Posted in Eternal Perspectives | Tagged: , , , , , , , | 1 Comment »

“Pain Can Be My Friend” (an excerpt from Dancing With The Healer)

Posted by Lowell Qualls on March 4, 2008

img_2985.jpg

Pain takes a mighty toll on our spirit.  Pain is more than a physical phenomenon, but is somehow tied to every part of our being.  Having done carpentry (not well) many times, I believe I’m an expert of sorts.  Instead of driving a 16 penny nail into the wood, I’ve pounded my thumb nail with the hammer.  My thumb nail was physically damaged, but the pain went from my head to my toes, disabling my mind.  Time stood still.

The great English philosopher C. S. Lewis wrote a book entitled The Problem Of Pain.  Lewis poses the following argument from the beginning of the book:  “‘If God were good, He would wish to make His creatures perfectly happy, and if God were almighty He would be able to do what He wished.  But the creatures are not happy.  Therefore God lacks either goodness, or power, or both.’  This is the problem of pain, in its simplest form.”

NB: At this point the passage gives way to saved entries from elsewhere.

(** X5.  Scopes are balanced.  In every execution the middlewares entered form
    an initial part of the reversed middleware list; each of them is left
    exactly once, in the reverse order of entry, no other scope is left,
    and between the entries and the exits at most one registered action
    executor is run. *)
Theorem await_scopes_are_balanced (self : RelationshipExecutor) :
  exists entered rest body,
    rev (middlewares self) = (entered ++ rest)%list
    /\ fst (await_impl self)
       = (enter_events entered ++ body ++ exit_events (rev entered))%list
    /\ (body = []
        \/ exists executor,
             In executor (action_executors (protocol (relationship self)))
             /\ body = [EvExecute (ex_name executor)]).
Proof.
  destruct (enter_split (rev (middlewares self)))
    as [H|(entered & m & rest & e & Hs & H & Hm)].
  - exists (rev (middlewares self)), [], (fst (dispatch self)).
    split; [now rewrite app_nil_r|]. split.
    + rewrite rev_involutive. apply await_impl_events.
      apply Forall_rev in H. now rewrite rev_involutive in H.
    + apply dispatch_events.
  - exists entered, (m :: rest), []. split; [exact Hs|]. split; [|now left].
    now rewrite (await_impl_blocked self entered rest m e Hs H Hm).
Qed.






Lemma exit_callbacks_app (l1 l2 : list ActionMiddleware) exc suppressed pending :
  snd (exit_callbacks (l1 ++ l2) exc suppressed pending)
  = let '(exc1, suppressed1, pending1) :=
      snd (exit_callbacks l1 exc suppressed pending) in
    snd (exit_callbacks l2 exc1 suppressed1 pending1).
Proof.
  revert exc suppressed pending.
  induction l1 as [|m l1 IH]; intros exc suppressed pending.
  - reflexivity.
  - cbn [app exit_callbacks].
    destruct (mw_exit m exc) as [[|]|e];
      match goal with
      | |- context [exit_callbacks (l1 ++ l2) ?a ?b ?c] =>
          specialize (IH a b c);
          destruct (exit_callbacks (l1 ++ l2) a b c) as [tr st];
          destruct (exit_callbacks l1 a b c) as [tr1 [[e1 s1] p1]]
      end; cbn in *; exact IH.
Qed.






Lemma async_with_exit_last_raises (stack : list ActionMiddleware)
    (m : ActionMiddleware) (e : exn) (body : outcome pyval) :
  (forall exc, mw_exit m exc = ExitRaise e) ->
  snd (async_with_exit (stack ++ [m]) body) = Raised e.
Proof.
  intros Hm. unfold async_with_exit.
  match goal with
  | |- context [exit_callbacks (stack ++ [m]) ?x false false] =>
      pose proof (exit_callbacks_app stack [m] x false false) as A;
      destruct (exit_callbacks stack x false false) as [tr1 [[e1 s1] p1]];
      destruct (exit_callbacks (stack ++ [m]) x false false) as [tr st]
  end.
  cbn in A. rewrite Hm in A. cbn in A. subst st. reflexivity.
Qed.

(** X9.  When the outermost middleware (the last of the list, entered
    first and left last) can be entered and its exit always raises [e],
    awaiting the executor raises [e], whatever the inner middlewares did on
    entry or exit and whatever the action executor returned or raised. *)
Theorem outermost_exit_error_wins (self : RelationshipExecutor)
    (inner : list ActionMiddleware) (m : ActionMiddleware) (e : exn) :
  middlewares self = (inner ++ [m])%list ->
  mw_enter m = None ->
  (forall exc, mw_exit m exc = ExitRaise e) ->
  snd (await_impl self) = Raised e.
Proof.
  intros Hs Hin Hm.
  assert (Hrev : rev (middlewares self) = m :: rev inner)
    by (rewrite Hs, rev_app_distr; reflexivity).
  destruct (enter_split (rev inner))
    as [Hall|(entered & b & rest & e0 & Hsplit & Hent & Hb)].
  - assert (He : Forall enters (middlewares self)).
    { rewrite Hs. apply Forall_app. split.
      - apply Forall_rev in Hall. now rewrite rev_involutive in Hall.
      - now repeat constructor. }
    rewrite (await_impl_unwinds self He), Hs.
    now apply async_with_exit_last_raises.
  - rewrite (await_impl_blocked self (m :: entered) rest b e0).
    + cbn [snd rev]. now apply async_with_exit_last_raises.
    + rewrite Hrev, Hsplit. reflexivity.
    + now constructor.
    + exact Hb.
Qed.

Lemma outermost_exit_error_wins_witness :
  snd (await_impl
         (execute (exec (rs_with [mw_swallow; mw_cleanup_fails] [ex_default])) send))
  = Raised denied
  /\ await_impl
       (execute (exec (rs_with [mwA; mw_blocked; mw_cleanup_fails] [ex_default])) send)
     = ([EvEnter "cleanup"; EvExit "cleanup"], Raised denied).
Proof.
  split.
  - apply (outermost_exit_error_wins
             (execute (exec (rs_with [mw_swallow; mw_cleanup_fails] [ex_default])) send)
             [mw_swallow] mw_cleanup_fails denied); reflexivity.
  - rewrite (surjective_pairing (await_impl _)).
    rewrite (outermost_exit_error_wins
               (execute (exec (rs_with [mwA; mw_blocked; mw_cleanup_fails] [ex_default]))
                  send)
               [mwA; mw_blocked] mw_cleanup_fails denied); reflexivity.
Defined.

(* ================================================================== *)
(** * RelationshipExecutor: the builder methods                       *)
(* ================================================================== *)

(** X10.  Middlewares added with [use] wrap the whole execution: they are
    entered before and left after everything the executor did without
    them, the last one added being the outermost. *)
Theorem use_wraps_the_execution (self : RelationshipExecutor)
    (extra : list ActionMiddleware) :
  Forall enters (middlewares self) ->
  Forall enters extra ->
  fst (await_impl (use self extra))
  = (enter_events (rev extra) ++ fst (await_impl self) ++ exit_events extra)%list.
Proof.
  intros Hs Hx.
  assert (Hall : Forall enters (middlewares (use self extra))).
  { cbn. apply Forall_app. now split. }
  rewrite (await_impl_events _ Hall), (await_impl_events self Hs). cbn [use middlewares].
  change (dispatch (use self extra)) with (dispatch self).
  unfold enter_events, exit_events.
  rewrite rev_app_distr, !map_app, <- !app_assoc. reflexivity.
Qed.

Lemma use_wraps_the_execution_witness :
  fst (await_impl (use (execute (exec rs_AB) send) [mwP; mwG]))
  = [EvEnter "framework-level"; EvEnter "protocol-level";
     EvEnter "B"; EvEnter "A"; EvExecute "default"; EvExit "A"; EvExit "B";
     EvExit "protocol-level"; EvExit "framework-level"].
Proof.
  rewrite (use_wraps_the_execution (execute (exec rs_AB) send) [mwP; mwG]).
  - reflexivity.
  - repeat constructor.
  - repeat constructor.
Defined.
Lemma dict_comprehension_keys (items : list (pykey * value)) :
  forall acc d,
    dict_comprehension excluded f items acc = Ok d ->
    forall k, In k (dict_keys d) <->
              In k (dict_keys acc)
              \/ (In k (dict_keys items) /\ excluded k = Ok false).
Proof.
  induction items as [|[k0 v0] rest IH]; intros acc d H k; simpl in H.
  - injection H as <-. simpl. tauto.
  - destruct (excluded k0) as [[|]|e] eqn:Ex; try discriminate.
    + rewrite (IH _ _ H). simpl. intuition (subst; congruence).
    + destruct (f v0) as [v'|e]; [|discriminate].
      rewrite (IH _ _ H), in_dict_keys_set. simpl.
      intuition (subst; auto).
Qed.

Lemma dict_comprehension_nodup (items : list (pykey * value)) :
  forall acc d,
    dict_comprehension excluded f items acc = Ok d ->
    NoDup (dict_keys acc) -> NoDup (dict_keys d).
Proof.
  induction items as [|[k0 v0] rest IH]; intros acc d H Hnd; simpl in H.
  - now injection H as <-.
  - destruct (excluded k0) as [[|]|e]; try discriminate.
    + eapply IH; eassumption.
    + destruct (f v0) as [v'|e]; [|discriminate].
      eapply IH; [eassumption|]. now apply nodup_dict_keys_set.
Qed.

(** What holds of the entries stored holds of the entries of the result. *)
Lemma dict_comprehension_entries (Q : pykey * value -> Prop)
    (items : list (pykey * value)) :
  (forall k v v', In (k, v) items -> excluded k = Ok false ->
                  f v = Ok v' -> Q (k, v')) ->
  forall acc d,
    dict_comprehension excluded f items acc = Ok d ->
    Forall Q acc -> Forall Q d.
Proof.
  induction items as [|[k0 v0] rest IH]; intros HQ acc d H Hacc; simpl in H.
  - now injection H as <-.
  - assert (HQ' : forall k v v', In (k, v) rest -> excluded k = Ok false ->
                                 f v = Ok v' -> Q (k, v'))
      by (intros; eapply HQ; simpl; eauto).
    destruct (excluded k0) as [[|]|e] eqn:Ex; try discriminate.
    + eapply IH; eassumption.
    + destruct (f v0) as [v'|e] eqn:Ef; [|discriminate].
      eapply IH; [exact HQ' | eassumption |].
      apply Forall_forall. intros e He.
      destruct (in_dict_set _ _ _ _ He) as [Hin | ->].
      * eapply Forall_forall; eassumption.
      * eapply HQ; simpl; eauto.
Qed.

(** The comprehension returns when the tests and the conversions do. *)
Lemma dict_comprehension_total (items : list (pykey * value)) :
  (forall k v, In (k, v) items ->
               (exists b, excluded k = Ok b) /\ (exists r, f v = Ok r)) ->
  forall acc, exists d, dict_comprehension excluded f items acc = Ok d.
Proof.
  induction items as [|[k0 v0] rest IH]; intros Hok acc; simpl.
  - eauto.
  - destruct (Hok k0 v0 (or_introl eq_refl)) as [[b ->] [r ->]].
    assert (Hrest : forall k v, In (k, v) rest ->
               (exists b, excluded k = Ok b) /\ (exists r, f v = Ok r))
      by (intros; apply Hok; simpl; auto).
    destruct b; apply IH; exact Hrest.
Qed.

Pain will make you question whether or not God is good.  Pain will cause you to question His love for mankind.

Lewis tackles the problem of pain by pointing out that because God is good and powerful, He gave mankind the gift of choice – and man’s choices open the door to pain.  Only a Being that is almighty can GIVE such a gift, and only a loving Being would think to give the gift of choice – that is, freedom to act on one’s perceived best interests in one’s own way.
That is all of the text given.